Die Neuregelung sieht nun folgendes vor: Ist die Wahl binnen acht Wochen vom Wahlvorstand nicht ordnungsgemäß durchgeführt worden, kann die Betriebsversammlung durch jeden einzelnen Arbeitnehmer sowie alternativ durch Mitglieder von Gewerkschaft oder Arbeiterkammer einberufen werden. Das Präsenzquorum wurde auf ein Drittel der Belegschaft reduziert.

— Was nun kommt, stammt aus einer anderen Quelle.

(* ===== verification/Utf8.v ===== *)
(** * Text as the standard library reads it

    [String::from_utf8_lossy], the characters of a string, [char::is_whitespace],
    [str::trim] and [str::find], on the bytes of the text.

    Shown: bytes below 128 pass unchanged and are one character each. *)

From Stdlib Require Import ZArith Lia.
From S2P Require Import Prelude.

Definition in_range (lo hi b : Z) : bool := (lo <=? b) && (b <=? hi).
Definition is_cont (b : Z) : bool := in_range 0x80 0xBF b.

(** The length of the sequence a first byte announces; 0 if none starts with it. *)
Definition lead_width (b : Z) : nat :=
  if b <=? 0x7F then 1 else if in_range 0xC2 0xDF b then 2 else if in_range 0xE0 0xEF b then 3 else if in_range 0xF0 0xF4 b then 4 else 0.

(** The second byte is restricted after four of the first ones. *)
Definition second_ok (b0 b1 : Z) : bool :=
  if b0 =? 0xE0 then in_range 0xA0 0xBF b1 else if b0 =? 0xED then in_range 0x80 0x9F b1
  else if b0 =? 0xF0 then in_range 0x90 0xBF b1 else if b0 =? 0xF4 then in_range 0x80 0x8F b1 else is_cont b1.

(** The first sequence of a text: how many bytes, and whether it is a character. *)
Definition first_seq (b0 : Z) (l : bytes) : nat * bool :=
  match lead_width b0, l with
  | 1%nat, _ => (1%nat, true)
  | S (S n), b1 :: l =>
      if negb (second_ok b0 b1) then (1%nat, false)
      else match n, l with
      | O, _ => (2%nat, true)
      | S n, b2 :: l =>
          if negb (is_cont b2) then (2%nat, false)
          else match n, l with
          | O, _ => (3%nat, true)
          | S _, b3 :: _ => if is_cont b3 then (4%nat, true) else (3%nat, false)
          | S _, [] => (3%nat, false)
          end
      | S _, [] => (2%nat, false)
      end
  | _, _ => (1%nat, false)
  end.

Definition REPLACEMENT : bytes := [0xEF; 0xBF; 0xBD].

Fixpoint lossy_loop (fuel : nat) (l : bytes) : bytes :=
  match fuel, l with
  | S fuel, b :: rest =>
      let '(n, ok) := first_seq b rest in
      (if ok then take n l else REPLACEMENT) ++ lossy_loop fuel (drop n l)
  | _, _ => []
  end.
Definition from_utf8_lossy (l : bytes) : bytes := lossy_loop (length l) l.

(** The characters of valid UTF-8. *)
Fixpoint chars_loop (fuel : nat) (l : bytes) : list bytes :=
  match fuel, l with
  | S fuel, b :: rest => let n := (first_seq b rest).1 in take n l :: chars_loop fuel (drop n l)
  | _, _ => []
  end.
Definition chars (l : bytes) : list bytes := chars_loop (length l) l.

Definition is_whitespace (c : bytes) : bool :=
  match c with
  | [b] => in_range 9 13 b || (b =? 32)
  | [b0; b1] => (b0 =? 0xC2) && ((b1 =? 0x85) || (b1 =? 0xA0))
  | [b0; b1; b2] =>
      (b0 =? 0xE1) && (b1 =? 0x9A) && (b2 =? 0x80)
      || (b0 =? 0xE2) && (b1 =? 0x80) && (in_range 0x80 0x8A b2 || (b2 =? 0xA8) || (b2 =? 0xA9) || (b2 =? 0xAF))
      || (b0 =? 0xE2) && (b1 =? 0x81) && (b2 =? 0x9F)
      || (b0 =? 0xE3) && (b1 =? 0x80) && (b2 =? 0x80)
  | _ => false
  end.

Fixpoint drop_whitespace (l : list bytes) : list bytes :=
  match l with c :: l' => if is_whitespace c then drop_whitespace l' else l | [] => [] end.
Definition trim (s : bytes) : bytes := concat (rev (drop_whitespace (rev (drop_whitespace (chars s))))).

(** [chars().filter(|c| !c.is_whitespace()).collect()]. *)
Definition without_whitespace (s : bytes) : bytes := concat (filter (fun c => is_whitespace c = false) (chars s)).

Fixpoint starts_with (needle s : bytes) : bool :=
  match needle, s with
  | [], _ => true
  | a :: needle, b :: s => (a =? b) && starts_with needle s
  | _ :: _, [] => false
  end.

(** [str::find]: the offset of the first occurrence. *)
Fixpoint find_sub (needle s : bytes) : option nat :=
  if starts_with needle s then Some 0%nat else match s with [] => None | _ :: s => S <$> find_sub needle s end.

(** ** ASCII *)

Definition ascii_text (s : bytes) : Prop := Forall (fun b => 0 <= b <= 127) s.

Lemma first_seq_ascii b l : 0 <= b <= 127 -> first_seq b l = (1%nat, true).
Proof. intros Hb. unfold first_seq, lead_width. by rewrite (proj2 (Z.leb_le _ _)) by lia. Qed.

Lemma lossy_ascii s : ascii_text s -> from_utf8_lossy s = s.
Proof.
  unfold from_utf8_lossy. induction 1 as [|b s Hb _ IH]; [done|]. cbn [length lossy_loop]. rewrite first_seq_ascii by done. cbn [take drop]. rewrite take_0, drop_0, IH. done.
Qed.

Lemma chars_ascii s : ascii_text s -> chars s = map (fun b => [b]) s.
Proof.
  unfold chars. induction 1 as [|b s Hb _ IH]; [done|]. cbn [length chars_loop]. rewrite first_seq_ascii by done. cbn [fst take drop map]. by rewrite take_0, drop_0, IH.
Qed.

Definition ascii_space (b : Z) : bool := in_range 9 13 b || (b =? 32).

Lemma without_whitespace_ascii s : ascii_text s -> without_whitespace s = filter (fun b => ascii_space b = false) s.
Proof.
  intros Hs. unfold without_whitespace. rewrite chars_ascii by done. clear Hs. induction s as [|b s IH]; [done|]. cbn [map].
  rewrite !filter_cons. change (is_whitespace [b]) with (ascii_space b). case_decide; cbn [concat app]; by rewrite IH.
Qed.

Lemma starts_with_app needle s : starts_with needle (needle ++ s) = true.
Proof. induction needle as [|a needle IH]; [done|]. cbn. by rewrite Z.eqb_refl, IH. Qed.

(** A text without the first byte of the needle is skipped. *)
Lemma find_sub_skip a needle pre s : a ∉ pre -> find_sub (a :: needle) (pre ++ (a :: needle) ++ s) = Some (length pre).
Proof.
  induction pre as [|b pre IH]; intros Hni.
  - pose proof (starts_with_app (a :: needle) s) as Hs. cbn [app length]. unfold find_sub. cbn [app] in Hs. by rewrite Hs.
  - apply not_elem_of_cons in Hni as [Hab Hni]. cbn [app find_sub length starts_with]. rewrite (proj2 (Z.eqb_neq _ _)) by done. cbn [andb].
    change (S <$> find_sub (a :: needle) (pre ++ (a :: needle) ++ s) = Some (S (length pre))). by rewrite IH.
Qed.
Lemma dec_keys_loop_taken now requester master ids : forall d out d' keys,
  dec_keys_loop d now requester master ids out = (d', Ok keys) ->
  exists got, keys = out ++ got /\ map sk_id got = ids /\ Forall (takeable d now requester master) got.
Proof.
  induction ids as [|id ids IH]; intros d out d' keys; cbn [dec_keys_loop].
  { intros [= _ <-]. exists []. split_and!; [by rewrite app_nil_r|done|constructor]. }
  destruct (take_for_sae_of_master (dk_pending d) now id requester (Some master)) as [s [[m i]|e|]] eqn:Ht; [|done|done].
  apply take_cases in Ht as (e & He & -> & -> & Hexp & Hauth & Hret & Hma & Hsub). intros Hloop.
  apply IH in Hloop as (got & -> & Hids & Hgot). exists (mkSk id (pe_material e) :: got). rewrite <- app_assoc. split_and!; [done|cbn; by rewrite Hids|].
  constructor.
  - exists e. cbn. split_and!; try done. by rewrite (Hma master eq_refl).
  - eapply Forall_impl; [exact Hgot|]. intros k (e' & He' & Hb & Hm & Hx & Ha & Hr). cbn [dk_pending with_pending] in He'.
    apply (lookup_weaken _ _ _ _ He') in Hsub. destruct (decide (sk_id k = id)) as [Ek|Hne].
    + rewrite Ek, lookup_insert_eq in Hsub. injection Hsub as <-. cbn in Hr. set_solver.
    + rewrite lookup_insert_ne in Hsub by done. by exists e'.
Qed.
End Served.

(** C11: with the proxy option off, whatever headers a request carries, [dec_keys]
    hands out a key only when the certificate of the connection names a SAE, and
    then each key it hands out is one that waits for that SAE, from the master
    named in the path, not expired and not handed to it before. *)
Theorem keys_go_to_the_certified_sae {SBB} `{CertParser} `{PeerBuckets SBB} (d : Dkms SBB) policy tls header now path ids d' keys :
  default false policy = false ->
  route_dec_keys (resolve_peer_identity policy tls header) now path ids d = (d', Some (RespOk keys)) ->
  exists pid san requester, tls = Some pid /\ is_Some (leaf_der pid) /\ san_identifier pid = Some san /\ sae_id_from_san san = Some requester /\
    map sk_id keys = ids /\ Forall (takeable d now requester path) keys.
Proof.
  intros Hp. rewrite untrusted_header by done. unfold route_dec_keys, with_caller, with_path_id.
  destruct (sae_peer (default anonymous tls)) as [requester|e|] eqn:Hs; [|done|done]. apply extract_ok in Hs as (der & san & Hl & Hsan & Hid).
  destruct (try_new path) as [master|] eqn:Hm; [|done]. apply try_new_ok in Hm as [-> _].
  destruct (handle_dec_keys d now requester path ids) as [d1 r] eqn:Hd. intros [= -> Hr]. destruct r as [ks|e|]; [injection Hr as ->|by destruct e|done].
  destruct tls as [pid|]; [|done]. exists pid, san, requester. unfold handle_dec_keys in Hd. destruct (authorize_local_sae d requester); [|done|done].
  apply dec_keys_loop_taken in Hd as (got & -> & Hids & Hgot). split_and!; try done; by exists der.
Qed.

(** A SAE that is served here learns from a refusal of [dec_keys] only that
    there is no key for it: the answer is the same for an identifier that does
    not exist, one of another SAE or another master, one that expired and one
    it has already taken. *)
Theorem refusals_look_alike {SBB} `{PeerBuckets SBB} (d : Dkms SBB) pid now path ids requester :
  sae_peer pid = Ok requester -> is_valid_id path = true -> authorize_local_sae d requester = Ok tt ->
  (exists keys, (route_dec_keys pid now path ids d).2 = Some (RespOk keys)) \/
  (route_dec_keys pid now path ids d).2 = Some (RespErr 404 (Fixed "key not found")).
Proof.
  intros Hs Hp Ha. unfold route_dec_keys, with_caller, with_path_id, try_new. rewrite Hs, Hp. unfold handle_dec_keys. rewrite Ha.
  assert (Hl : forall l (d0 : Dkms SBB) out, (exists d' keys, dec_keys_loop d0 now requester path l out = (d', Ok keys)) \/
    exists d' e, dec_keys_loop d0 now requester path l out = (d', Err (PendingTake e))).
  { induction l as [|id l IH]; intros d0 out; cbn [dec_keys_loop]; [left; eauto|].
    unfold take_for_sae_of_master. destruct (ps_inner (dk_pending d0) !! id); [|right; eauto]. destruct (is_expired _ _); [right; eauto|].
    destruct (negb _); [right; eauto|]. destruct (negb _); [right; eauto|]. destruct (bool_decide _); [right; eauto|]. apply IH. }
  destruct (Hl ids d []) as [(d' & keys & ->)|(d' & e & ->)]; [left; by exists keys|by right].
Qed.

Inductive PeerRequest := PqExtKeys (body : ExtKeyContainer) | PqAck (ids : list KeyId) | PqKem (seed : bytes) (draws : list Z) (req : KemRequest).

Definition handle_peer {SBB} `{PeerBuckets SBB} `{KeyDigest, TextCodecs, MlKem} (pid : PeerIdentity) (now : Z) (rq : PeerRequest) (n : Node SBB) : Node SBB :=
  match rq with
  | PqExtKeys body => (route_ext_keys pid now body n).1
  | PqAck ids => (route_ext_keys_ack pid ids n).1
  | PqKem seed draws req => (route_e2e_kem pid now seed draws req n).1
  end.

(** C12: on the peer plane, with the proxy option off, a request changes the node
    only when the certificate of the connection names a peer of the registry,
    whatever the body and the headers say. *)
Theorem strangers_change_nothing {SBB} `{CertParser} `{PeerBuckets SBB} `{KeyDigest, TextCodecs, MlKem} (n : Node SBB) policy tls header now rq :
  default false policy = false ->
  handle_peer (resolve_peer_identity policy tls header) now rq n = n \/
  exists pid san peer, tls = Some pid /\ is_Some (leaf_der pid) /\ san_identifier pid = Some san /\ node_id_from_san san = Some peer /\
    is_Some (reg_get (nd_reg n) peer).
Proof.
  intros Hp. rewrite untrusted_header by done.
  assert (Hk : forall A (h : NodeId -> Node SBB * option (Response A)), (with_known_peer (default anonymous tls) n h).1 = n \/
    exists pid san peer, tls = Some pid /\ is_Some (leaf_der pid) /\ san_identifier pid = Some san /\ node_id_from_san san = Some peer /\ is_Some (reg_get (nd_reg n) peer)).
  { intros A h. unfold with_known_peer, with_caller. destruct (dkms_peer (default anonymous tls)) as [peer|e|] eqn:Hs; [|by left|by left].
    apply extract_ok in Hs as (der & san & Hl & Hsan & Hid). unfold require_known_peer. destruct (reg_get (nd_reg n) peer) as [c|] eqn:Hr; [|by left].
    right. destruct tls as [pid|]; [|done]. exists pid, san, peer. cbn in *. rewrite Hl, Hr. split_and!; done. }
  destruct rq; apply Hk.
Qed.
(** The first loop: links are only added, each from the list, and those that
    are not of the configuration within what the counter allows. *)
Lemma apply_loop peers : forall s c s' c', fold_left (apply_qkc_peer ev an) peers (s, c) = (s', c') ->
  sv_cfg s' = sv_cfg s /\ (service_ok ev s -> service_ok ev s') /\ sv_runtimes s ⊆ sv_runtimes s' /\
  (forall id rt, sv_runtimes s' !! id = Some rt -> sv_runtimes s !! id = Some rt \/ (lc_neighbor_id (rt_cfg rt) = id /\ from_list an peers (rt_cfg rt))) /\
  (size (foreign an s') + c <= size (foreign an s) + c')%nat /\ (c' <= c `max` MAX_SDN_LINKS)%nat.
Proof.
  induction peers as [|p peers IH]; intros s c s' c'; cbn [fold_left].
  { intros [= <- <-]. split_and!; try done; [by left|lia]. }
  destruct (apply_qkc_peer ev an (s, c) p) as [s1 c1] eqn:Hp. intros (Hcfg & Hok & Hsub & Hnew & Hf & Hc)%IH.
  assert (Hcons : forall l, from_list an peers l -> from_list an (p :: peers) l).
  { intros l (q & Hq & Hrest). exists q. split; [by right|done]. }
  apply apply_peer_cases in Hp as [[-> Hc1]|(l & rt & (q & Hq & Hfrom) & Hnone & Hb & -> & Hrts & Hcfg1 & Hlocal)].
  - split_and!; [done..| |lia|lia]. intros id rt Hr. destruct (Hnew id rt Hr) as [|[? ?]]; [by left|right; auto].
  - rewrite Hrts in Hsub, Hnew. pose proof (build_link_ok _ _ _ _ Hb) as (Hcl & _).
    assert (Hfs : (size (foreign an (svc_add_link ev s l).1) + c <= size (foreign an s) + c1)%nat).
    { unfold foreign. rewrite Hrts, dom_insert_L. destruct Hlocal as [[Hl ->]|(Hl & -> & _)].
      - replace (({[lc_neighbor_id l]} ∪ dom (sv_runtimes s)) ∖ dom (sa_local_cfgs an)) with (dom (sv_runtimes s) ∖ dom (sa_local_cfgs an)); [lia|].
        apply elem_of_dom in Hl. set_solver.
      - replace (({[lc_neighbor_id l]} ∪ dom (sv_runtimes s)) ∖ dom (sa_local_cfgs an)) with ({[lc_neighbor_id l]} ∪ dom (sv_runtimes s) ∖ dom (sa_local_cfgs an)).
        + rewrite size_union_alt, size_singleton. enough (size (dom (sv_runtimes s) ∖ dom (sa_local_cfgs an) ∖ {[lc_neighbor_id l]}) <= size (dom (sv_runtimes s) ∖ dom (sa_local_cfgs an)))%nat by lia.
          apply subseteq_size. set_solver.
        + apply not_elem_of_dom in Hl. set_solver. }
    split_and!; [congruence| | | |lia|destruct Hlocal as [[_ ->]|(_ & -> & ?)]; lia].
    + intros Hs. apply Hok. by apply add_link_ok.
    + etrans; [|exact Hsub]. by apply insert_subseteq.
    + intros id rt' Hr. destruct (Hnew id rt' Hr) as [[[<- <-]|[_ Hl]]%lookup_insert_Some|[? ?]]; [|by left|right; auto].
      right. rewrite Hcl. split; [done|]. exists q. apply list_elem_of_singleton in Hq as ->. split; [by left|done].
Qed.

Definition unwanted (peers : list QkcPeerWire) (id : Z) : Prop := (id ∉ wanted peers) /\ (id ∉ sa_local_links an).

Lemma drop_unwanted_lookup peers s id k :
  sv_runtimes (drop_unwanted an peers s id) !! k = (if decide (k = id /\ unwanted peers id) then None else sv_runtimes s !! k) /\
  sv_cfg (drop_unwanted an peers s id) = sv_cfg s /\ (service_ok ev s -> service_ok ev (drop_unwanted an peers s id)).
Proof.
  unfold drop_unwanted, unwanted. repeat case_bool_decide; cbn [negb andb]; try (rewrite decide_False by tauto; done).
  split_and!; [|unfold svc_remove_link; by destruct (_ !! id)|apply remove_link_ok].
  unfold svc_remove_link. destruct (sv_runtimes s !! id) eqn:E; cbn [fst with_node sv_runtimes].
  - destruct (decide _) as [[-> _]|Hn]; [by rewrite lookup_delete_eq|]. rewrite lookup_delete_ne; [done|]. intros ->. tauto.
  - by destruct (decide _) as [[-> _]|Hn].
Qed.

Das hohe Präsenzquorum der Alt-Regelung sah der Gesetzgeber offenbar als uneffizient und unmodern an. Dies kann nur als statement für das Betriebsratswesen verstanden werden – auch gegen die schweigende und damit gleichgültige Mehrheit. Hintergrund der Neuregelung ist dabei sich auch die sinkende Akzeptanz von Betriebsräten, die sich zunehmend insbesondere in Unternehmen mit internationaler Konzernstruktur oder auch in „jungen“ österreichischen Unternehmen zeigt. Dort bestehen oftmals Arbeitnehmervertretungen, jedoch nicht in Form des im ArbVG vorgesehenen Betriebsrats (zB „Vertrauensräte“, „Ombudsleute“).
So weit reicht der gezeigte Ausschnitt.